# Directions for this task:
Using the records below, write out again exactly the lines that begin at the line containing "5)%Q)) 0%nat (ramp 20)" and end at the line containing "(** ** Lengths *)", and no other lines.

# Provided data:
Lemma update_idempotent_witness :
  increasing (series_index (ramp 20)) = true
  /\ snd (snd (naive_update_wrapper fitted_ramp15 0%nat (ramp 20) None true))
     = Ok tt
  /\ residuals_matrix_
       (fst (naive_update_wrapper
               (fst (naive_update_wrapper fitted_ramp15 0%nat (ramp 20) None
                       true))
               1%nat (ramp 20) None true))
     = residuals_matrix_
         (fst (naive_update_wrapper fitted_ramp15 0%nat (ramp 20) None true)).
Proof.
  split; [reflexivity |].
  split; [vm_compute; reflexivity |].
  eapply (@update_idempotent naive naive_clone naive_fit
            naive_predict_residuals naive_update nat rot_sample
            fitted_ramp15 _ 0%nat 1%nat (ramp 20) None true).
  - reflexivity.
  - vm_compute. reflexivity.
Defined.

Lemma falsy_sample_frac_is_absent_witness :
  (0 # 5 == 0)%Q
  /\ naive_compute (naive_wrapper "empirical" WNone (Some (0 # 5)%Q)) 0%nat
       (ramp 20) None (mkNaive None None) WNone (Some (0 # 5)%Q) false
     = naive_compute (naive_wrapper "empirical" WNone (Some (0 # 5)%Q)) 0%nat
         (ramp 20) None (mkNaive None None) WNone None false.
Proof.
  split; [reflexivity |].
  apply (@falsy_sample_frac_is_absent naive naive_clone naive_fit
           naive_predict_residuals nat rot_sample
           (mkNaive None None) (MStr "empirical") WNone false None
           (Some (0 # 5)%Q)
           (naive_wrapper "empirical" WNone (Some (0 # 5)%Q)) 0%nat (ramp 20)
           None (mkNaive None None) WNone false (0 # 5)%Q).
  reflexivity.
Defined.

(** * Further properties of the quantile engine and of the interval table *)

Local Open Scope Q_scope.

(** ** Lengths *)

Lemma coverage_twice_length (c : list Q) :
  length (coverage_twice c) = (2 * length c)%nat.
Proof.
  unfold coverage_twice. induction c as [| x c IH]; simpl; [reflexivity |].
  rewrite IH. lia.
Qed.

Lemma flat_map_pair_length {A B} (f g : A -> B) (c : list A) :
  length (flat_map (fun x => [f x; g x]) c) = (2 * length c)%nat.
Proof.
  induction c as [| x c IH]; simpl; [reflexivity |]. rewrite IH. lia.
Qed.

Lemma np_repeat2_length (c : list Q) :
  length (np_repeat2 c) = (2 * length c)%nat.
Proof.
  rewrite np_repeat2_twice. apply coverage_twice_length.
Qed.

Lemma np_quantile_length (a q : list Q) (r : list float) :
  np_quantile a q = Ok r -> length r = length q.
Proof.
  unfold np_quantile. destruct (negb _); [discriminate |].
  destruct a; intros [= <-]; apply length_map.
Qed.

Lemma col_signs_length (m : string) (c : list Q) :
  length (col_signs m c) = (2 * length c)%nat.
Proof.
  unfold col_signs. destruct (existsb _ _); apply flat_map_pair_length.
Qed.

Lemma add_point_length (yp : Q) (signs : list Q) (row : list float) :
  length (add_point yp signs row) = Nat.min (length signs) (length row).
Proof.
  revert row. induction signs as [| s signs IH]; intros [| v row]; simpl; auto.
Qed.

(** The branch of the loop body for "empirical". *)
Lemma pred_int_row_empirical (R : list (list float)) (h : Z) (c : list Q)
  (H : nat) :
  pred_int_row "empirical" R h c H
  = np_quantile (lag_residuals R h)
      (flat_map (fun x => [(1 # 2) + - (1 # 2) * x; (1 # 2) + (1 # 2) * x]) c).
Proof.
  unfold pred_int_row, lag_residuals. cbn [String.eqb Ascii.eqb Bool.eqb].
  rewrite tile_times_repeat, map_flat_map_pair. reflexivity.
Qed.

(** A row that was computed has a lower and an upper cell per coverage,
    whatever the method. *)
Lemma pred_int_row_length (m : string) (R : list (list float)) (h : Z)
  (c : list Q) (H : nat) (raw : list float) :
  pred_int_row m R h c H = Ok raw -> length raw = (2 * length c)%nat.
Proof.
  unfold pred_int_row.
  destruct (m =? "empirical_residual")%string;
    [| destruct (m =? "conformal_bonferroni")%string;
       [| destruct (m =? "conformal")%string;
          [| destruct (m =? "empirical")%string; [| discriminate]]]];
    intro Hq; apply np_quantile_length in Hq; rewrite Hq;
    rewrite ?length_map; try apply np_repeat2_length.
  rewrite tile_times_repeat. apply flat_map_pair_length.
Qed.

Lemma map_result_length {A B} (f : A -> result B) (l : list A) (rs : list B) :
  map_result f l = Ok rs -> length rs = length l.
Proof.
  revert rs. induction l as [| x l IH]; simpl; intros rs.
  - intros [= <-]. reflexivity.
  - destruct (f x); [| discriminate].
    destruct (map_result f l) as [bs |]; [| discriminate].
    intros [= <-]. simpl. f_equal. apply IH. reflexivity.
Qed.


Lemma to_absolute_length (fh : ForecastingHorizon) (cutoff : Z) :
  length (to_absolute fh cutoff) = fh_len fh.
Proof.
  destruct fh; simpl; [apply length_map | reflexivity].
Qed.

Lemma map_fst_combine3 {A B C D} (g : B -> C -> D) (la : list A) (lb : list B)
  (lc : list C) :
  length lb = length la -> length lc = length la ->
  map fst (map (fun r => (fst (fst r), g (snd (fst r)) (snd r)))
               (combine (combine la lb) lc)) = la.
Proof.
  revert lb lc. induction la as [| a la IH]; intros [| b lb] [| c lc];
    simpl; try discriminate; intros Hb Hc; [reflexivity |].
  f_equal. apply IH; congruence.
Qed.

(** ** Probabilities asked of [np.quantile] *)





(** ** Order statistics, continued *)

Lemma np_sort_In (x : Q) (l : list Q) : In x (np_sort l) -> In x l.
Proof.
  induction l as [| y l IH]; simpl; [auto |].
  intro H. apply insert_sorted_In in H as [-> | H]; auto.
Qed.

Lemma np_sort_nonempty (l : list Q) : l <> [] -> np_sort l <> [].
Proof.
  intros Hne E. apply Hne. apply (f_equal (@length Q)) in E.
  rewrite np_sort_length in E. destruct l; [reflexivity | discriminate].
Qed.


(** Equal probabilities have equal quantiles. *)
Lemma quantile_sorted_Qeq (a : list Q) (p p' : Q) :
  StronglySorted Qle a -> a <> [] -> 0 <= p -> p <= 1 -> p == p' ->
  quantile_sorted a p == quantile_sorted a p'.
Proof.
  intros Hs Hne H0 H1 E.
  apply Qle_antisym; apply quantile_sorted_mono; auto; lra.
Qed.

Lemma half_width_nonneg (m : string) (R : list (list float)) (h : Z) (H : nat)
  (c : Q) :
  np_abs (lag_residuals R h) <> [] ->
  0 <= quantile_level m H c -> quantile_level m H c <= 1 ->
  0 <= half_width m R h H c.
Proof.
  intros Hne H0 H1. unfold half_width.
  apply quantile_sorted_nonneg; auto using np_sort_sorted, np_sort_nonempty.
  apply Forall_forall. intros x Hx. apply np_sort_In in Hx.
  pose proof (np_abs_nonneg (lag_residuals R h)) as Hall.
  rewrite Forall_forall in Hall. auto.
Qed.


(** ** Rows of the interval table for "empirical" *)

Lemma add_point_empirical (yp : Q) (F g1 g2 : Q -> Q) (c : list Q) :
  add_point yp (col_signs "empirical" c)
    (map (fun p => Some (F p)) (flat_map (fun x => [g1 x; g2 x]) c))
  = flat_map (fun x => [Some (yp + 1 * F (g1 x)); Some (yp + 1 * F (g2 x))]) c.
Proof.
  unfold col_signs. cbn [existsb ABS_RESIDUAL_BASED String.eqb Ascii.eqb
                         Bool.eqb orb].
  induction c as [| x c IH]; simpl; [reflexivity |].
  simpl in IH. rewrite IH. reflexivity.
Qed.

Lemma empirical_row_entries (R : list (list float)) (h : Z) (cov : list Q)
  (H : nat) (raw : list float) (yp : Q) (i : nat) (l u : Q) :
  pred_int_row "empirical" R h cov H = Ok raw ->
  nth_error (add_point yp (col_signs "empirical" cov) raw) (2 * i)
  = Some (Some l) ->
  nth_error (add_point yp (col_signs "empirical" cov) raw) (2 * i + 1)
  = Some (Some u) ->
  exists c,
    nth_error cov i = Some c
    /\ lag_residuals R h <> []
    /\ 0 <= (1 # 2) + - (1 # 2) * c /\ (1 # 2) + (1 # 2) * c <= 1
    /\ l = yp + 1 * quantile_sorted (np_sort (lag_residuals R h))
                      ((1 # 2) + - (1 # 2) * c)
    /\ u = yp + 1 * quantile_sorted (np_sort (lag_residuals R h))
                      ((1 # 2) + (1 # 2) * c).
Proof.
  intros Hrow Hl Hu.
  rewrite pred_int_row_empirical in Hrow.
  unfold np_quantile in Hrow.
  destruct (quantile_is_valid _) eqn:Hv; [| discriminate]. simpl in Hrow.
  set (F := quantile_sorted (np_sort (lag_residuals R h))).
  assert (Hraw : lag_residuals R h <> []
                 /\ raw = map (fun p => Some (F p))
                             (flat_map (fun x => [(1 # 2) + - (1 # 2) * x;
                                                  (1 # 2) + (1 # 2) * x]) cov)).
  { subst F. remember (np_sort (lag_residuals R h)) as srt.
    destruct (lag_residuals R h) as [| a0 s].
    - injection Hrow as <-. exfalso. exact (add_point_nan _ _ _ _ Hl).
    - injection Hrow as <-. split; [discriminate | reflexivity]. }
  destruct Hraw as [Hne ->].
  rewrite add_point_empirical in Hl, Hu.
  destruct (nth_error_flat_map_pair
              (fun x => Some (yp + 1 * F ((1 # 2) + - (1 # 2) * x)))
              (fun x => Some (yp + 1 * F ((1 # 2) + (1 # 2) * x)))
              cov i) as [E1 E2].
  cbv beta in E1, E2. unfold float in *. rewrite E1 in Hl. rewrite E2 in Hu.
  destruct (nth_error cov i) as [c |] eqn:Hc; [| discriminate].
  cbn [option_map] in Hl, Hu. injection Hl as <-. injection Hu as <-.
  exists c.
  unfold quantile_is_valid in Hv. rewrite forallb_forall in Hv.
  assert (Hin : forall p, In p [(1 # 2) + - (1 # 2) * c; (1 # 2) + (1 # 2) * c]
                          -> 0 <= p /\ p <= 1).
  { intros p Hp.
    assert (Hp' : In p (flat_map (fun x => [(1 # 2) + - (1 # 2) * x;
                                            (1 # 2) + (1 # 2) * x]) cov)).
    { apply in_flat_map. exists c. split; [eapply nth_error_In; eauto | exact Hp]. }
    specialize (Hv _ Hp'). apply andb_true_iff in Hv as [Ha Hb].
    apply Qle_bool_iff in Ha, Hb. auto. }
  destruct (Hin _ (or_introl eq_refl)) as [Ha _].
  destruct (Hin _ (or_intror (or_introl eq_refl))) as [_ Hb].
  repeat split; auto.
Qed.

(** ** The interval table, continued *)

Section IntervalTable.

Variable estimator : Type.
Variable clone : estimator -> estimator.
Variable est_fit :
  estimator -> Series -> Exog -> option ForecastingHorizon -> result estimator.
Variable est_predict_residuals :
  estimator -> Series -> Exog -> result Series.
Variable est_predict : estimator -> Exog -> Z -> Q.
Variable RandomState : Type.
Variable pd_sample : RandomState -> Q -> Index -> result Index.

Local Abbreviation predict_interval :=
  (_predict_interval clone est_fit est_predict_residuals est_predict pd_sample).
Local Abbreviation matrix_of :=
  (interval_matrix clone est_fit est_predict_residuals pd_sample).
Local Abbreviation predict := (_predict est_predict).

Lemma predict_length (self : Wrapper estimator) (fh : ForecastingHorizon)
  (X : Exog) (y_pred : list Q) :
  predict self fh X = Ok y_pred -> length y_pred = fh_len fh.
Proof.
  unfold _predict. destruct (getattr _); [| discriminate].
  intros [= <-]. rewrite length_map. apply to_relative_length.
Qed.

# Result of the exercise:
           (naive_wrapper "empirical" WNone (Some (0 # 5)%Q)) 0%nat (ramp 20)
           None (mkNaive None None) WNone false (0 # 5)%Q).
  reflexivity.
Defined.

(** * Further properties of the quantile engine and of the interval table *)

Local Open Scope Q_scope.

(** ** Lengths *)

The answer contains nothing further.